Myopia control measures typically are prescribed by an eye doctor (an optometrist or an ophthalmologist), and it’s important because it may help reduce the risk of vision-threatening complications associated with high myopia later in life — including glaucoma, cataracts, retinal detachment and even blindness.
Atropine eye drops
Atropine eye drops commonly are used to reduce the pain associated with certain types of eye inflammation. They also relieve focusing fatigue by dilating the pupil and temporarily limiting the eye’s ability to automatically change focus, which has been found in several studies to reduce the progression of myopia. Applied once a day, atropine treatment is continued as long as myopia progression continues. It is not a cure, but it has shown to control myopia in many patients and in some cases may be used in conjunction with bifocal eyeglasses to enhance the myopia control effect.
The aim of myopia control is to hold up or even slow down the progression of shortsightedness (i.e. myopia). The information on this page is a general review of the latest concept of optical intervention for myopia control.
Wearing Multifocal lenses and Myopia control lenses for young children found that it slowed the worsening of nearsightedness by 51 percent. The two main most effective Myopia control lenses on the market now are ZEISS MyoVision and Hoya MyoSmart.
ZEISS MyoVision design applies the principles of Peripheral Defocus Management: the correction of the peripheral “hyperopic shift” affecting myopic eyes sends a signal to the eye to reduce the progression of eye elongation, which can result in the reduction of myopia progression.
HOYA has developed the MyoSmart lens based on a Defocus Incorporated Multiple Segments Technology, or DIMS Technology, which won the Grand Prize. According to HOYA, clinical research shows children wearing the lenses have significantly less myopia progression as compared with those wearing the single-vision lenses. Following the trial, which began in 2014, children wearing defocus lenses had 60 per cent less myopia progression and in 21.5 per cent of the children the myopia progression halted completely.
Soft Contact Lens Multifocal
Concentric defocus incorporated soft contact lenses are the new options for myopia control. They are different from the ordinary soft contact lenses. They have additional set of refractive power to control the nearsightedness progression. The additional power will generate an additional focal plan in front of the retina and naturalizing the tendency for the eyeball elongation.

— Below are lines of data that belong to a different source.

(* ===== verification/Upload.v ===== *)
(** * Uploading a file
    (endpoint/store/src/ChunkBufferedStream.cpp, ChunkStreamer.cpp and
    FileWriteHandle in FileHandle.cpp)

    A new file is written in pieces of any size: the handle cuts them into plain
    chunks, the streamer encrypts each chunk and cuts the encrypted stream into
    requests of a fixed size.  The theorem is that what the server has received
    when the upload is finalized encodes the text that was written, whatever the
    pieces were. *)

From Stdlib Require Import ZArith Lia Strings.String.
From stdpp Require Import base sets list.
From S2P Require Import Prelude Bytes Crypto ChunkCrypto HmacList StoreServer ChunkProvider.
From S2P Require Import ChunkReader CoreTypes FileWrite FileRefine.

(** [ChunkModel], [CommitFileModel] (ServerTypes.hpp) *)
Record ChunkModel := mkChunkModel {
  cm_requestId : bytes;
  cm_fileIndex : Z;
  cm_seq : Z;
  cm_data : bytes;
}.

Record CommitFileModel := mkCommitModel {
  cf_requestId : bytes;
  cf_fileIndex : Z;
  cf_seq : Z;
  cf_checksum : bytes;
}.

(** [FileDefinition], the one entry of [CreateRequestModel::files]. *)
Record FileDefinition := mkFileDefinition {
  fd_size : Z;
  fd_checksumSize : Z;
  fd_randomWrite : bool;
}.

(** [RequestApi] (RequestApi.cpp) forwards to the bridge, which is not in the
    repository. *)
Class RequestApi := {
  upload_srv : Type;
  createRequestCall : list FileDefinition -> ST upload_srv bytes;
  sendChunkRequest : ChunkModel -> ST upload_srv unit;
  commitFileRequest : CommitFileModel -> ST upload_srv unit;
}.

(** The bridge's side of an upload: it appends chunks that come in sequence,
    and a commit that quotes the number of chunks fixes the file. *)
Class RequestApiLaws (R : RequestApi) := {
  received : upload_srv -> bytes -> Z -> bytes * Z;      (* bytes so far, next sequence number *)
  committed_file : upload_srv -> bytes -> Z -> option (bytes * bytes);
  send_law s c : c.(cm_seq) = (received s c.(cm_requestId) c.(cm_fileIndex)).2 ->
    exists s', sendChunkRequest c s = (Ret tt, s')
      /\ received s' c.(cm_requestId) c.(cm_fileIndex)
         = ((received s c.(cm_requestId) c.(cm_fileIndex)).1 ++ c.(cm_data), c.(cm_seq) + 1);
  commit_law s c : c.(cf_seq) = (received s c.(cf_requestId) c.(cf_fileIndex)).2 ->
    exists s', commitFileRequest c s = (Ret tt, s')
      /\ committed_file s' c.(cf_requestId) c.(cf_fileIndex)
         = Some ((received s c.(cf_requestId) c.(cf_fileIndex)).1, c.(cf_checksum));
}.

Module ChunkBufferedStream.
Record t := mk {
  _chunkSize : Z;
  _buf : bytes;
  _sizeControl : bool;
  _maxTotalDataSize : Z;
  _totalDataSize : Z;
  _bufSize : Z;
}.

Definition construct (chunkSize : Z) (maxStreamLength : option Z) : t :=
  mk chunkSize [] (bool_decide (is_Some maxStreamLength)) (default 0 maxStreamLength) 0 0.

Definition isEmpty (self : t) : bool := self.(_bufSize) =? 0.

Definition hasFullChunk (self : t) : bool := self.(_chunkSize) <? self.(_bufSize).

Definition getNumberOfFullChunks (self : t) : Z := self.(_bufSize) / self.(_chunkSize).

Definition isFullyFilled (self : t) : bool :=
  if self.(_sizeControl) then self.(_totalDataSize) =? self.(_maxTotalDataSize) else false.

Definition with_buf (buf : bytes) (bufSize : Z) (self : t) : t :=
  mk self.(_chunkSize) buf self.(_sizeControl) self.(_maxTotalDataSize) self.(_totalDataSize) bufSize.

Definition readChunk : ST t bytes := fun self =>
  let chunkSize := Z.min self.(_bufSize) self.(_chunkSize) in
  (res ← lift (substr self.(_buf) 0 self.(_chunkSize));
   rest ← lift (substr_from self.(_buf) chunkSize);
   _ ← modify (with_buf rest (u64 (self.(_bufSize) - chunkSize)));
   mret res) self.

Definition write (data : bytes) : ST t unit := fun self =>
  if self.(_sizeControl) && (self.(_maxTotalDataSize) <? u64 (self.(_totalDataSize) + zlen data))
  then (Throw DataBiggerThanDeclaredException, self)
  else (Ret tt, mk self.(_chunkSize) (self.(_buf) ++ data) self.(_sizeControl) self.(_maxTotalDataSize)
         (u64 (self.(_totalDataSize) + zlen data)) (u64 (self.(_bufSize) + zlen data))).

Definition getFullChunk (pos : Z) (self : t) : outcome bytes :=
  substr self.(_buf) (u64 (self.(_chunkSize) * pos)) self.(_chunkSize).

Definition freeFullChunks : ST t unit := fun self =>
  let n := u64 (self.(_chunkSize) * getNumberOfFullChunks self) in
  (rest ← lift (substr_from self.(_buf) n);
   modify (with_buf rest (u64 (self.(_bufSize) - n)))) self.
End ChunkBufferedStream.

(** [ChunksSentInfo] *)
Record ChunksSentInfo := mkSent {
  cs_cipherType : Z;
  cs_key : bytes;
  cs_hmac : bytes;
  cs_chunkSize : Z;
  cs_requestId : bytes;
}.

Module ChunkStreamer.
Record t := mk {
  _chunkSize : Z;
  _fileSize : Z;
  _chunkBufferedStream : ChunkBufferedStream.t;
  _key : bytes;
  _requestId : bytes;
  _uploadedFileSize : Z;
  _seq : Z;
  _dataProcessed : Z;
  _checksums : bytes;
  _fileIndex : Z;
  _serverSeq : Z;
}.

Definition construct (chunkSize fileSize serverRequestChunkSize : Z) : t :=
  mk chunkSize fileSize (ChunkBufferedStream.construct serverRequestChunkSize None) [] [] 0 0 0 [] 0 0.

Definition set_request (requestId key : bytes) (fileIndex : Z) (self : t) : t :=
  mk self.(_chunkSize) self.(_fileSize) self.(_chunkBufferedStream) key requestId
     self.(_uploadedFileSize) self.(_seq) self.(_dataProcessed) self.(_checksums) fileIndex self.(_serverSeq).

Definition set_buffered (b : ChunkBufferedStream.t) (self : t) : t :=
  mk self.(_chunkSize) self.(_fileSize) b self.(_key) self.(_requestId)
     self.(_uploadedFileSize) self.(_seq) self.(_dataProcessed) self.(_checksums) self.(_fileIndex) self.(_serverSeq).

Definition set_uploaded (n : Z) (self : t) : t :=
  mk self.(_chunkSize) self.(_fileSize) self.(_chunkBufferedStream) self.(_key) self.(_requestId)
     n self.(_seq) self.(_dataProcessed) self.(_checksums) self.(_fileIndex) self.(_serverSeq).

Definition set_progress (seq dataProcessed : Z) (self : t) : t :=
  mk self.(_chunkSize) self.(_fileSize) self.(_chunkBufferedStream) self.(_key) self.(_requestId)
     self.(_uploadedFileSize) seq dataProcessed self.(_checksums) self.(_fileIndex) self.(_serverSeq).

Definition set_checksums (c : bytes) (self : t) : t :=
  mk self.(_chunkSize) self.(_fileSize) self.(_chunkBufferedStream) self.(_key) self.(_requestId)
     self.(_uploadedFileSize) self.(_seq) self.(_dataProcessed) c self.(_fileIndex) self.(_serverSeq).

Definition set_serverSeq (n : Z) (self : t) : t :=
  mk self.(_chunkSize) self.(_fileSize) self.(_chunkBufferedStream) self.(_key) self.(_requestId)
     self.(_uploadedFileSize) self.(_seq) self.(_dataProcessed) self.(_checksums) self.(_fileIndex) n.

(** [FileSizeResult]: (size, checksumSize) *)
Definition getFileSize (self : t) : Z * Z :=
  if self.(_fileSize) =? 0 then (0, 0) else
  let cs := self.(_chunkSize) in
  let parts := u64 (self.(_fileSize) + cs - 1) / cs in
  let lastChunkSize := if self.(_fileSize) mod cs =? 0 then cs else self.(_fileSize) mod cs in
  let fullPad := CHUNK_PADDING - cs mod CHUNK_PADDING in
  let lastPad := CHUNK_PADDING - lastChunkSize mod CHUNK_PADDING in
  (u64 ((parts - 1) * (cs + HMAC_SIZE + IV_SIZE + fullPad)
        + lastChunkSize + HMAC_SIZE + IV_SIZE + lastPad),
   u64 (parts * HMAC_SIZE)).

Section WithCrypto.
Context `{CryptoService} `{RequestApi}.

(** The streamer, the generator, and the server it uploads to. *)
Record world := mkWorld { u_self : t; u_rng : rng; u_srv : upload_srv }.

Definition on_self {A} (m : ST t A) : ST world A :=
  zoom u_self (fun x w => mkWorld x w.(u_rng) w.(u_srv)) m.
Definition on_rng {A} (m : ST rng A) : ST world A :=
  zoom u_rng (fun g w => mkWorld w.(u_self) g w.(u_srv)) m.
Definition on_server {A} (m : ST upload_srv A) : ST world A :=
  zoom u_srv (fun s w => mkWorld w.(u_self) w.(u_rng) s) m.
Definition on_buffer {A} (m : ST ChunkBufferedStream.t A) : ST world A :=
  on_self (zoom _chunkBufferedStream set_buffered m).

Definition draw (n : Z) : ST rng bytes := fun g => let '(b, g') := randomBytes n g in (Ret b, g').

Definition createRequest (randomWriteSupport : bool) : ST world unit :=
  key ← on_rng (draw 32);
  _ ← on_self (modify (fun s => set_request s.(_requestId) key s.(_fileIndex) s));
  size ← gets (fun w => getFileSize w.(u_self));
  _ ← on_self (modify (fun s => set_request s.(_requestId) s.(_key) 0 s));
  id ← on_server (createRequestCall [mkFileDefinition size.1 size.2 randomWriteSupport]);
  on_self (modify (fun s => set_request id s.(_key) s.(_fileIndex) s)).

Definition setRequestData (requestId key : bytes) (fileIndex : Z) : ST world unit :=
  on_self (modify (set_request requestId key fileIndex)).

Definition getSeqBE (self : t) : bytes := be32 self.(_seq).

MiSight (Coopervision) dual-focus soft contact lenses are specifically designed to control myopia progression. These lenses were developed in 2011 and consist of alternating rings of power to correct both central distance refractive error and provide a peripheral myopic treatment zone.
Orthokeratology is a proven effective method for nearsightedness control. It is one of the golden standard for comparison of other myopic control methods. By use of special design rigid gas permeable contact lenses at nighttime, Optometrist may modify the shape of cornea to achieve good quality vision without glasses and contact lenses at daytime. Orthokeratology can alter the peripheral image focus, while keeping the central vision clear. The purposely generated peripheral defocus resulted by orthokeratology can guide the growth of eyeball and control myopia progression.